Le métissage pour source
Protagoniste indiscutable de la nouvelle scène du jazz made in UK, la musicienne est de retour en Suisse pour la soirée de clôture du Cully Jazz Festival, le samedi 13 avril
Tout a commencé par une histoire de calcul avec Nubya Garcia. Comprendre à quelle heure était notre rendez-vous Zoom en fonction du UK time imposé par sa manager. Récapitulons. Londres, moins une heure avec la Suisse. Mais Praia au Cap-Vert, moins deux heures avec Genève, venant qui plus est de passer à l’heure d’été. Eurêka! 10h30, le rendez-vous va démarrer. Alors que certains journalistes sont déjà les Kelly Slater de l’IA, je prie ma sainte machine pour que le lien envoyé fonctionne correctement. L’écran s’allume, Nubya est là. Sourire sympathique, cheveux tressés avec style. On fantasme ce qu’aurait été une soirée dans Camden Town, son quartier d’origine, avec la musicienne pour guide.
Clin d’oeil
Aujourd’hui, le nom et le son de Nubya Garcia – devenue en quelques années l’une des figures de proue de la scène londonienne – ne cessent de faire tourner les têtes du monde entier. On l’a découverte en 2018, lorsque ce jazz venu d’outre-Manche déferlait sur le continent. L’année suivante, le collectif Nérija sortait Blume, un disque dans lequel Nubya Garcia officiait au saxophone et brillait par son phrasé hard bop inventif et son souffle sans heurts.
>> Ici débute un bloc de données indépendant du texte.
Lemma rmap_imap_ok_inv {A B : Type} (f : nat * A → res B) (l : list A)
    (bs : list B) :
  rmap f (imap (λ i a, (i, a)) l) = Ok bs →
  length bs = length l
  ∧ ∀ i b, bs !! i = Some b → ∃ a, l !! i = Some a ∧ f (i, a) = Ok b.
Proof.
  intros H. apply rmap_ok_inv in H. split.
  - apply Forall2_length in H. by rewrite length_imap in H.
  - intros i b Hb.
    destruct (Forall2_lookup_r _ _ _ i b H Hb) as ([i' a] & Hp & Hf).
    rewrite list_lookup_imap in Hp.
    destruct (l !! i) as [a'|]; [|done].
    injection Hp as <- <-. by exists a'.
Qed.

Lemma _format_results_selected (self : t) (val : var → Q) (rows : list row) :
  _format_results self val = Ok rows →
  Forall2 (λ (p : nat * nat) rw,
             ∃ course room,
               courses self !! p.1 = Some course
               ∧ rooms self !! p.2 = Some room
               ∧ format_row course room = Ok rw)
          (selected_pairs val (length (courses self)) (length (rooms self)))
          rows.
Proof.
  unfold _format_results, selected_pairs.
  match goal with
  | |- rbind ?m _ = _ → _ => destruct m as [groups|e] eqn:Hg
  end; simpl; [|discriminate].
  intros [= <-].
  apply rmap_imap_ok_inv in Hg as [Hlen Hg]. rewrite <- Hlen.
  apply Forall2_bind_mjoin. intros d g Hd. simpl.
  destruct (Hg d g Hd) as (course & Hc & Hbody). cbv beta in Hbody.
  simpl in Hbody.
  match type of Hbody with
  | rbind ?m _ = _ => destruct m as [rowsl|e] eqn:Hr
  end; simpl in Hbody; [|discriminate].
  injection Hbody as <-.
  apply rmap_imap_ok_inv in Hr as [Hlen' Hr]. rewrite <- Hlen'.
  apply Forall2_bind_mjoin. intros r l Hl. simpl.
  destruct (Hr r l Hl) as (room & Hroom & Hcell). simpl in Hcell.
  destruct (Qeq_bool (val (Var_x d r)) 1).
  - destruct (format_row course room) as [rw|e] eqn:Hrw; simpl in Hcell;
      [|discriminate].
    injection Hcell as <-. constructor; [|constructor].
    by exists course, room.
  - injection Hcell as <-. constructor.
Qed.

Lemma selected_pairs_elem (val : var → Q) (nd nr d r : nat) :
  (d, r) ∈ selected_pairs val nd nr
  ↔ (d < nd)%nat ∧ (r < nr)%nat ∧ Qeq_bool (val (Var_x d r)) 1 = true.
Proof.
  unfold selected_pairs. rewrite list_elem_of_bind. split.
  - intros (d' & Hin & Hd). apply list_elem_of_bind in Hin as (r' & Hin & Hr).
    apply elem_of_seq in Hd. apply elem_of_seq in Hr.
    destruct (Qeq_bool (val (Var_x d' r')) 1) eqn:Hx;
      [|by apply elem_of_nil in Hin].
    apply list_elem_of_singleton in Hin. injection Hin as -> ->.
    repeat split; [lia|lia|done].
  - intros (Hd & Hr & Hx). exists d. split; [|apply elem_of_seq; lia].
    apply list_elem_of_bind. exists r. split; [|apply elem_of_seq; lia].
    rewrite Hx. by left.
Qed.

(** Formatting raises [ZeroDivisionError] as soon as a room of capacity
    0 is selected: the floor-match entry is always there, so the
    division is the only step that can fail. *)
Lemma _format_results_zero_capacity (courses : list Course.t)
    (rooms : list Room.t) (val : var → Q) (d r : nat) (room : Room.t) :
  (d, r) ∈ selected_pairs val (length courses) (length rooms) →
  rooms !! r = Some room → Room.capacity room = 0 →
  _format_results (__init__ courses rooms) val = Raise ZeroDivisionError.
Proof.
  intros Hsel Hr Hzero.
  apply selected_pairs_elem in Hsel as (Hd & _ & Hx).
  destruct (lookup_lt_is_Some_2 courses d Hd) as [course Hc].
  assert (∀ c room', c ∈ courses → room' ∈ rooms →
            is_ok (format_row c (room_floor_matches courses room'))
            ∨ format_row c (room_floor_matches courses room')
              = Raise ZeroDivisionError) as Hcell.
  { intros c room' Hin _. unfold format_row.
    destruct (get_floor_match_ok courses room' c Hin) as [m ->]. simpl.
    unfold truediv.
    destruct (Room.capacity (room_floor_matches courses room') =? 0); simpl;
      [by right|left; by eexists]. }
  assert (format_row course (room_floor_matches courses room)
          = Raise ZeroDivisionError) as Hbad.
  { unfold format_row.
    destruct (get_floor_match_ok courses room course) as [m ->];
      [apply list_elem_of_lookup; eauto|].
    simpl. unfold truediv.
    destruct (room_floor_matches_fields courses room) as (_ & _ & -> & _).
    by rewrite Hzero. }
  unfold _format_results.
  match goal with
  | |- rbind ?m _ = _ =>
      assert (is_ok m ∨ m = Raise ZeroDivisionError) as [[gs Hgs]|Hraise]
  end.
  - apply rmap_raise_uniform, Forall_imap. intros d' c Hc'. simpl.
    match goal with
    | |- is_ok (rbind ?m _) ∨ _ =>
        assert (is_ok m ∨ m = Raise ZeroDivisionError) as [[rs Hrs]|Hrs]
    end; [|rewrite Hrs; left; by eexists|rewrite Hrs; by right].
    apply rmap_raise_uniform, Forall_imap. intros r' room' Hr'. simpl.
    destruct (Qeq_bool (val (Var_x d' r')) 1); [|left; by eexists].
    unfold _calculate_floor_matches in Hr'. rewrite list_lookup_fmap in Hr'.
    destruct (rooms !! r') as [room0|] eqn:Hroom0; [|done].
    injection Hr' as <-.
    destruct (Hcell c room0) as [[rw Hrw]|Hrw];
      [apply list_elem_of_lookup; eauto|apply list_elem_of_lookup; eauto
      |rewrite Hrw; left; by eexists|rewrite Hrw; by right].
  - exfalso.
    apply rmap_imap_ok_inv in Hgs as [Hlen Hgs].
    destruct (lookup_lt_is_Some_2 gs d) as [g Hg]; [by rewrite Hlen|].
    destruct (Hgs d g Hg) as (course' & Hc' & Hbody).
    simpl in Hc'. rewrite Hc in Hc'. injection Hc' as <-. simpl in Hbody.
    match type of Hbody with
    | rbind ?m _ = _ => destruct m as [rowsl|e] eqn:Hrows
    end; simpl in Hbody; [|discriminate].
    apply rmap_imap_ok_inv in Hrows as [Hlen' Hrows].
    assert (_calculate_floor_matches courses rooms !! r
            = Some (room_floor_matches courses room)) as Hr'.
    { unfold _calculate_floor_matches. by rewrite list_lookup_fmap, Hr. }
    destruct (lookup_lt_is_Some_2 rowsl r) as [l Hl].
    { rewrite Hlen'. by eapply lookup_lt_Some. }
    destruct (Hrows r l Hl) as (room' & Hroom' & Hbody').
    simpl in Hroom'. rewrite Hr' in Hroom'. injection Hroom' as <-.
    simpl in Hbody'. rewrite Hx, Hbad in Hbody'. discriminate.
  - by rewrite Hraise.
Qed.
La musique est comme une évidence qui coule de source pour Nubya Garcia. Clin d’oeil amusant, c’est justement avec son album Source (2020) qu’elle a mis le monde du jazz à ses pieds. Son caryotype sonore? Un mélange entre du jazz modal, du dub, du reggae, de la soca, du calypso. Un métissage singulier et représentatif de cette scène contemporaine que Nubya Garcia porte aussi à travers son identité: elle est née à Londres d’une mère guyanaise et d’un père trinidadien.
D’abord élève de la pianiste Nikki Yeoh à la Camden Music, la fillette jette son dévolu sur l’instrument de laiton à l’âge de 10 ans: «J’ai été attirée par le son et la façon dont le saxophone interagissait avec d’autres instruments. Je n’avais jamais rien entendu de tel auparavant.» Trois disques, découverts à peu près au même moment, la guideront sur la piste du jazz: «Le premier qui m’a vraiment attirée, c’est Kind of Blue de Miles Davis. Ensuite, il y a eu Saxophone Colossus de Sonny Rollins et Maiden Voyage de Herbie Hancock. Ils se trouvaient dans le salon du rez-dechaussée de ma maison.»
Le point commun de toute cette nouvelle scène londonienne, c’est que les musiciens sont tous passés de près ou de loin par Tomorrow’s Warriors, une structure éducative fondée en 1991 par le bassiste Gary Crosby et sa compagne, la manager Janine Irons. «A l’époque, j’étudiais au département junior de la Royal Academy of Music, j’avais environ 16 ans. Rosie Tartan, une amie tromboniste, avait entendu parler d’une master class de blues donnée non loin de chez moi, au Southbank Centre [un centre d’art à Londres] par le grand trompettiste Abram Wilson (1973-2012), aujourd’hui décédé. C’est comme cela que j’ai rencontré Gary Crosby, le fondateur des Tomorrow’s Warriors.»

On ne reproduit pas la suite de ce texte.